Protein source: Greek yogurt, flax seeds
Enjoy a breakfast of yogurt, banana, and coffee—all from the same cup. Caffeine pairs with protein for an exceptional energy boost.
Protein source: Dairy milk, egg, whey powder
A volatile vortex means it’s worth having this warmed-up recipe on hand at all times. Not to mention it makes a (healthy) meal out of classic hot chocolate, working in both protein-packed whey and unsweetened cocoa powder.
Protein source: Peanut butter, Organic plain yogurt
Holy vitamins, Batman! The spinach alone serves up vitamins A, C, K, fiber, magnesium, and calcium!
Protein source: Greek yogurt, protein powder, chia seeds
Frozen bananas, raspberries, and spice make busy mornings nice (and full of antioxidants!). The best part: This recipe takes only five minutes to make.
Protein source: Protein powder, almond butter
Cookie butter (essentially gingerbread cookie crumbs mixed into almond butter) is totally a thing, and the littlest bit doesn’t really offset the nutritional quality of this protein-rich, almond-butter-based smoothie. #blessed
Protein source: Chia seeds
Don’t fix what isn’t broken, right? Bland but nutrition-packed chia seeds sneak protein into the classic strawberry-banana smoothie combo.
Protein source: Chia seeds
A green smoothie that tastes anything but. Bananas sweeten it up, while tart-tasting kiwis keep it from feeling too much like dessert.
Protein source: Greek yogurt, dairy milk
Really, you can sip this smoothie anytime—but the fresh taste of antioxidant-rich blueberries and mango is a convincing reason to get out of bed in the morning.

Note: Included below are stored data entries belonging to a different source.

(* ===== verification/OwnershipProperties.v ===== *)
(** * Who owns an attempt or a claim

    Former owners are fenced out; a claim is taken over only from an owner that is
    offline; an attempt changes hands or ends only on the grounds the code names,
    and its claims go with it. *)
From S2P Require Import Prelude Lock Json Text Dag Store Graph History Portfolio Presence Claims.
From S2P Require Import Enforcement Review Attempts Evidence External Registry Inbox Issues Design.
From S2P Require Import Takeover Recovery Handoffs View Ledger System.
From S2P Require Import Returns Lifecycle Exclusion Sample ClaimProperties.


Section ownership.
Context `{Host} (env : environment).

(** ** Presence and clocks *)
Lemma presence_ticks s n driver t :
  effective_presence env (s <| ticks := n |>) driver t = effective_presence env s driver t.
Proof. done. Qed.
Lemma wp_presence_at driver (Q : presence → db → Prop) s :
  (∀ t, Q (effective_presence env s driver t) (s <| ticks ::= S |>)) → wp (presence_at env driver) Q s.
Proof. intros HQ. unfold presence_at. apply wp_bind, wp_now. intros t. apply wp_gets, HQ. Qed.

(** ** The grounds on which an attempt may be reclaimed *)
Definition offline_ground (s : db) (x : reclaimer) (a : attempt_row) : Prop :=
  ∃ owner driver t, a_owner a = Some owner ∧ rr_driver x = Some driver ∧ owner ≠ driver ∧
    shared_identity driver = false ∧
    owner_is_offline (effective_presence env s owner t) = true ∧ active_member s (a_project a) driver = true.
Definition reclaim_ground (s : db) (x : reclaimer) (a : attempt_row) (override : option string) (current : Z)
    (offline : bool) : Prop :=
  rr_admin x = true ∨ a_lease a = None ∧ is_Some override ∨
  (∃ e, a_lease a = Some e ∧ (add_seconds e GRACE_SECONDS ≤ current)%Z) ∨
  offline = true ∧ offline_ground s x a.

Lemma offline_evidence_ground x a s :
  wp (offline_owner_evidence env (a_project a) (a_owner a) (default "" (rr_driver x)))
    (λ p _, is_Some p → offline_ground s x a) s.
Proof.
  unfold offline_owner_evidence. destruct (truthy (a_owner a)) as [owner|] eqn:Ho.
  2: { apply wp_ret. by intros []. }
  pose proof (truthy_Some _ _ Ho) as Ho'.
  destruct (_ || _) eqn:Hne; [apply wp_ret; by intros []|]. bsimpl.
  apply wp_bind, wp_presence_at. intros t. destruct (negb _) eqn:Hoff; [apply wp_ret; by intros []|]. bsimpl.
  apply wp_bind, wp_lift. intros [] Hsh. apply wp_bind, wp_gets, wp_bind, wp_require. intros Hm.
  apply wp_ret. intros _. destruct (rr_driver x) as [driver|] eqn:Hd; [|done]. simpl in *.
  exists owner, driver, t. unfold refuse_shared_identity in Hsh. apply ensure_ok in Hsh. bsimpl. by split_and!.
Qed.
Lemma reclaimable_ground x a e o t b s :
  wp (reclaimable env x a e o t b) (λ _ _, reclaim_ground s x a o t b) s.
Proof.
  unfold reclaimable, reclaim_ground. apply wp_bind, wp_require. intros _. apply wp_bind, wp_gets, wp_bind, wp_lift.
  intros m _. apply wp_bind, wp_require. intros _. destruct (a_lease a) as [l|].
  - case_bool_decide as Hl; [apply wp_ret|].
    + right. right. left. exists l. by rewrite <- lease_reclaimable.
    + destruct (rr_admin x); [apply wp_ret; by left|]. apply wp_bind. destruct b; [|by apply wp_ret].
      eapply wp_mono; [apply offline_evidence_ground|]. intros [p|] s1 Hp; [|done]. apply wp_ret.
      do 3 right. split; [done|]. by apply Hp.
  - apply wp_bind, wp_require. intros Ho. apply wp_ret. apply orb_true_iff in Ho as [Ho|Ho]; [|by left].
    right. left. split; [done|]. by apply bool_decide_eq_true in Ho.
Qed.

(** ** Claims that stop *)
Definition stopped (status : claim_status) (t : Z) (c c' : claim_row) : Prop :=
  c' = c ∨ c' = c <| cl_status := status |> <| cl_updated := t |>.
Lemma stop_claims_run actor a t r (holder : option string) rows s :
  let status := if holder then Transferred else Released in
  wp (for_each (stop_claim actor a t r holder) rows) (λ _ s',
    Forall2 (stopped status t) (claims s) (claims s') ∧
    ∀ c', c' ∈ claims s' → cl_id c' ∈ cl_id <$> rows → cl_status c' = status) s.
Proof.
  intros status. apply (wp_for_each _ _ (λ seen s', Forall2 (stopped status t) (claims s) (claims s') ∧
    ∀ c', c' ∈ claims s' → cl_id c' ∈ cl_id <$> seen → cl_status c' = status)).
  { split; [|intros c' _ Hin; by apply elem_of_nil in Hin].
    apply Forall2_same_length_lookup_2; [done|]. intros; left; congruence. }
  intros seen c rest s1 _ [HF Hst]. unfold stop_claim. fold status. cbv zeta.
  apply wp_bind, wp_modify. set (s2 := s1 <| claims ::= _ |>).
  eapply wp_mono.
  { apply (claims_kept _ (λ s', claims s' = claims s2)); [frame_operation|done]. }
  intros ? s3 E3. rewrite E3. unfold s2. simpl. split.
  - apply Forall2_same_length_lookup_2.
    + rewrite length_update_where. by eapply Forall2_length.
    + intros i x x' Hx Hx'. unfold update_where in Hx'. rewrite list_lookup_fmap in Hx'.
      apply fmap_Some in Hx' as (y & Hy & ->).
      pose proof (Forall2_lookup_lr _ _ _ _ _ _ HF Hx Hy) as Hs. case_bool_decide; [|done].
      right. by destruct Hs as [->| ->].
  - intros c' (y & Hy & ->)%elem_of_update_where. case_bool_decide as Hid; [done|].
    rewrite fmap_app. intros [Hin|Hin]%elem_of_app; [by apply Hst|].
    apply list_elem_of_singleton in Hin. done.
Qed.

(** Nothing that moves with the attempt stays live. *)
Lemma stopped_all a t status l l' :
  status ≠ Live → Forall2 (stopped status t) l l' →
  (∀ c', c' ∈ l' → cl_id c' ∈ cl_id <$> select (moves_with a) l → cl_status c' = status) →
  ∀ c', c' ∈ l' → moves_with a c' = false.
Proof.
  intros Hne HF Hst c' Hc'. destruct (moves_with a c') eqn:Hm; [|done]. exfalso.
  pose proof Hc' as (i & Hi)%list_elem_of_lookup. destruct (Forall2_lookup_r _ _ _ _ _ HF Hi) as (c & Hc & Hs).
  assert (cl_status c' = Live) as Hl.
  { unfold moves_with, is_live in Hm. bsimpl. done. }
  assert (c' = c) as -> by (destruct Hs as [->| ->]; [done|simpl in Hl; congruence]).
  rewrite (Hst c Hc') in Hl; [done|]. apply list_elem_of_fmap. exists c. split; [done|].
  apply elem_of_select. split; [by eapply list_elem_of_lookup_2|done].
Qed.

(** *** and claims that move *)
Definition bound_claims_of (a : attempt_row) (holder : string) (s : db) : Prop :=
  ∀ c, c ∈ claims s → cl_project c = a_project a → cl_attempt c = Some (a_id a) → cl_status c = Live →
    cl_driver c = holder.
Definition claim_of (a : attempt_row) (holder : string) (v : claim_view) : Prop :=
  cl_project (cv_row v) = a_project a ∧ cl_node (cv_row v) = a_node a ∧ cl_driver (cv_row v) = holder ∧
  cl_attempt (cv_row v) = Some (a_id a) ∧ cl_status (cv_row v) = Live.

Lemma claim_after_moves actor a holder t r w p u s :
  bound_claims_of a holder s →
  wp (claim_after actor a holder t r w p u) (λ v s', bound_claims_of a holder s' ∧ claim_of a holder v) s.
Proof.
  intros Hb. unfold claim_after, new_claim_for. apply wp_bind. apply claims_kept; [frame_operation|]. intros s1 E1.
  apply wp_bind, wp_gets. cbv zeta. apply wp_bind, wp_uuid4. intros x. apply wp_bind.
  unfold add_claim at 1. apply wp_bind, wp_gets, wp_bind, wp_require. intros _. apply wp_modify.
  apply wp_bind. apply claims_kept; [frame_operation|]. intros s3 E3.
  apply wp_bind. apply claims_kept; [frame_operation|]. intros s4 E4. apply wp_ret. split; [|by split_and!].
  intros c Hc. rewrite E4, E3 in Hc. simpl in Hc. rewrite E1 in Hc.
  apply elem_of_app in Hc as [Hc|Hc%list_elem_of_singleton]; [by apply Hb|by subst].
Qed.
Lemma bind_held_moves actor a holder h t r s :
  claims_inv (claims s) → held_ok a s h → cl_driver h = holder → bound_claims_of a holder s →
  wp (bind_held_claim actor a h t r) (λ v s', bound_claims_of a holder s' ∧ claim_of a holder v) s.
Proof.
  intros Hs (Hin & [Hl _] & E1 & E2) Hd Hb. unfold bind_held_claim. apply wp_bind, wp_gets. cbv zeta.
  apply wp_bind, wp_modify.
  apply wp_bind. apply claims_kept; [frame_operation|]. intros s3 E3.
  apply wp_bind. apply claims_kept; [frame_operation|]. intros s4 E4. apply wp_ret. split; [|by split_and!].
  intros c Hc. rewrite E4, E3 in Hc. simpl in Hc. apply elem_of_update_where in Hc as (y & Hy & ->).
  case_bool_decide as Hid; [|by apply Hb]. intros _ _ _. simpl.
  by rewrite (claims_inv_id _ y h Hs Hy Hin Hid).
Qed.

Lemma move_claims_moves actor a holder t r l : ∀ held created s,
  claims_inv (claims s) → (∀ h, held = Some h → held_ok a s h ∧ cl_driver h = holder) →
  (∀ v, created = Some v → claim_of a holder v) → bound_claims_of a holder s →
  wp (move_claims actor a holder t r held created l) (λ v s', claims_inv (claims s') ∧ bound_claims_of a holder s' ∧
    (∀ h, v.1 = Some h → held_ok a s' h ∧ cl_driver h = holder) ∧ (∀ w, v.2 = Some w → claim_of a holder w)) s.
Proof.
  induction l as [|c l IH]; intros held created s Hs Hh Hv Hb; simpl; [by apply wp_ret|].
  assert (∀ w p u s, claims_inv (claims s) → bound_claims_of a holder s →
    wp (claim_after actor a holder t r w p u) (λ v s', claims_inv (claims s') ∧ (∃ c, claims s' = claims s ++ [c]) ∧
      bound_claims_of a holder s' ∧ claim_of a holder v) s) as Hnew.
  { intros w p u s0 Hs0 Hb0. eapply wp_mono; [apply wp_conj; [by apply new_claim_for_claims|by apply claim_after_moves]|].
    intros v s1 [[He Hc] [H1 H2]]. split_and!; [by apply He|done|done|done]. }
  apply wp_bind. apply (wp_mono _ (λ v s1, claims_inv (claims s1) ∧ bound_claims_of a holder s1 ∧
    claim_of a holder v.1 ∧ ∀ h, v.2 = Some h → held_ok a s1 h ∧ cl_driver h = holder)).
  - destruct held as [h|].
    + destruct (Hh h eq_refl) as [Hok Hdr]. destruct (EXCLUSIVE (cl_purpose c)); apply wp_bind.
      * eapply wp_mono; [apply wp_conj; [by apply bind_held_claims|by apply bind_held_moves]|].
        intros v s1 [He [H1 H2]]. apply wp_ret. split_and!; [by apply He|done|done|done].
      * eapply wp_mono; [by apply Hnew|]. intros v s1 (H1 & [d E] & H2 & H3). apply wp_ret. split_and!; try done.
        intros h' [= <-]. split; [|done]. destruct Hok as (Hin & ?). split; [|done]. rewrite E. apply elem_of_app. by left.
    + apply wp_bind. eapply wp_mono; [by apply Hnew|]. intros v s1 (H1 & _ & H2 & H3). apply wp_ret. by split_and!.
  - intros v s1 (H1 & H2 & H3 & H4). cbv beta zeta. apply IH; try done.
    intros w. destruct (_ || _); [by intros [= <-]|by apply Hv].
Qed.

Lemma transfer_moves actor a t r holder s :
  claims_inv (claims s) →
  wp (transfer_bound_claims actor a t r (Some holder)) (λ v s', bound_claims_of a holder s' ∧
    ∃ w, v.2 = Some w ∧ claim_of a holder w) s.
Proof.
  intros Hs. unfold transfer_bound_claims. apply wp_bind, wp_gets, wp_bind.
  eapply wp_mono; [apply wp_conj; [apply (stop_claims_run actor a t r (Some holder))|
    apply (keeps_for_each claim_evolution); intros; apply stop_claim_claims]|].
  intros ? s1 [[HF Hst] He]. cbv beta. destruct (He Hs) as [Hs1 _].
  assert (bound_claims_of a holder s1) as Hb1.
  { intros c Hc E1 E2 E3. exfalso. pose proof (stopped_all a t Transferred (claims s) (claims s1)) as Hm.
    specialize (Hm ltac:(done) HF Hst c Hc). unfold moves_with, is_live in Hm. rewrite E1, E2, E3 in Hm.
    rewrite !bool_decide_eq_true_2 in Hm by done. done. }
  apply wp_bind, wp_gets. cbv zeta. apply wp_bind, wp_gets, wp_bind.
  eapply wp_mono; [apply (move_claims_moves actor a holder)|]; [done| |done|done|].
  { intros h [Hin Hh]%select_one_Some. unfold on_node, is_live in Hh. bsimpl. by split_and!. }
  intros v s2 (Hs2 & Hb2 & Hh2 & Hv2). cbv beta. apply wp_bind.
  apply (wp_mono _ (λ v s3, bound_claims_of a holder s3 ∧ claim_of a holder v)).
  - destruct v as [[h|] [w|]]; simpl in *.
    + apply wp_ret. split; [done|by apply Hv2].
    + destruct (Hh2 h eq_refl). by apply bind_held_moves.
    + apply wp_ret. split; [done|by apply Hv2].
    + by apply claim_after_moves.
  - intros w s3 [H1 H2]. apply wp_ret. simpl. eauto.
Qed.
End ownership.

(** ** Attempts that end or change hands *)
Section attempts_owned.
Context `{Host} (env : environment).

Lemma voided aid t r s :
  wp (void_open_handoffs aid t r) (λ _ s', (∀ h, h ∈ handoffs s' → offer_of aid h = false) ∧
    s' = s <| handoffs := handoffs s' |>) s.
Proof.
  unfold void_open_handoffs. apply wp_bind, wp_gets, wp_bind, wp_modify, wp_ret. simpl. split; [|done].
  intros h (g & Hg & ->)%elem_of_update_where. destruct (offer_of aid g) eqn:E; [|done].
  unfold offer_of. simpl. by rewrite andb_false_r.
Qed.

(** What later writes of the same transaction leave alone. *)
Lemma untouched_wp2 {A} (m : M db A) (P : db → Prop) s :
  untouched attempts m → untouched claims m → untouched handoffs m → untouched nodes m →
  P s → (∀ s', attempts s' = attempts s → claims s' = claims s → handoffs s' = handoffs s → nodes s' = nodes s →
    P s → P s') → wp m (λ _ s', P s') s.
Proof.
  intros H1 H2 H3 H4 HP HPs.
  eapply wp_mono; [apply wp_conj; [apply H1|apply wp_conj; [apply H2|apply wp_conj; [apply H3|apply H4]]]|].
  intros a s' (E1 & E2 & E3 & E4). by apply HPs.
Qed.

(** One such write, [P] being kept. *)
Tactic Notation "kept_step" constr(P) ident(HP) :=
  apply wp_bind; eapply wp_mono; [by apply (untouched_wp2 _ P); [frame_operation..|by eauto|by eauto]|];
  clear HP; intros ? ? HP; cbv beta.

Protein source: Sunflower Sprouts, sprouted pumpkin seed butter
Okay granted, it's called lunch, not breakfast, but sometimes you feel like a savory breakfast. A base of fresh carrot juice or apple juice poured into the blender, 1/2 lemon peeled, a big bunch of sunflower seed sprouts, 1 T sprouted pumpkin seed butter, a whole green apple and 1/2 an avocado. A dream in a glass. You can add some spinacy, a tsp of spirulina for an extra dash of nutrition, or a clove of raw garlic for a bit more superpower.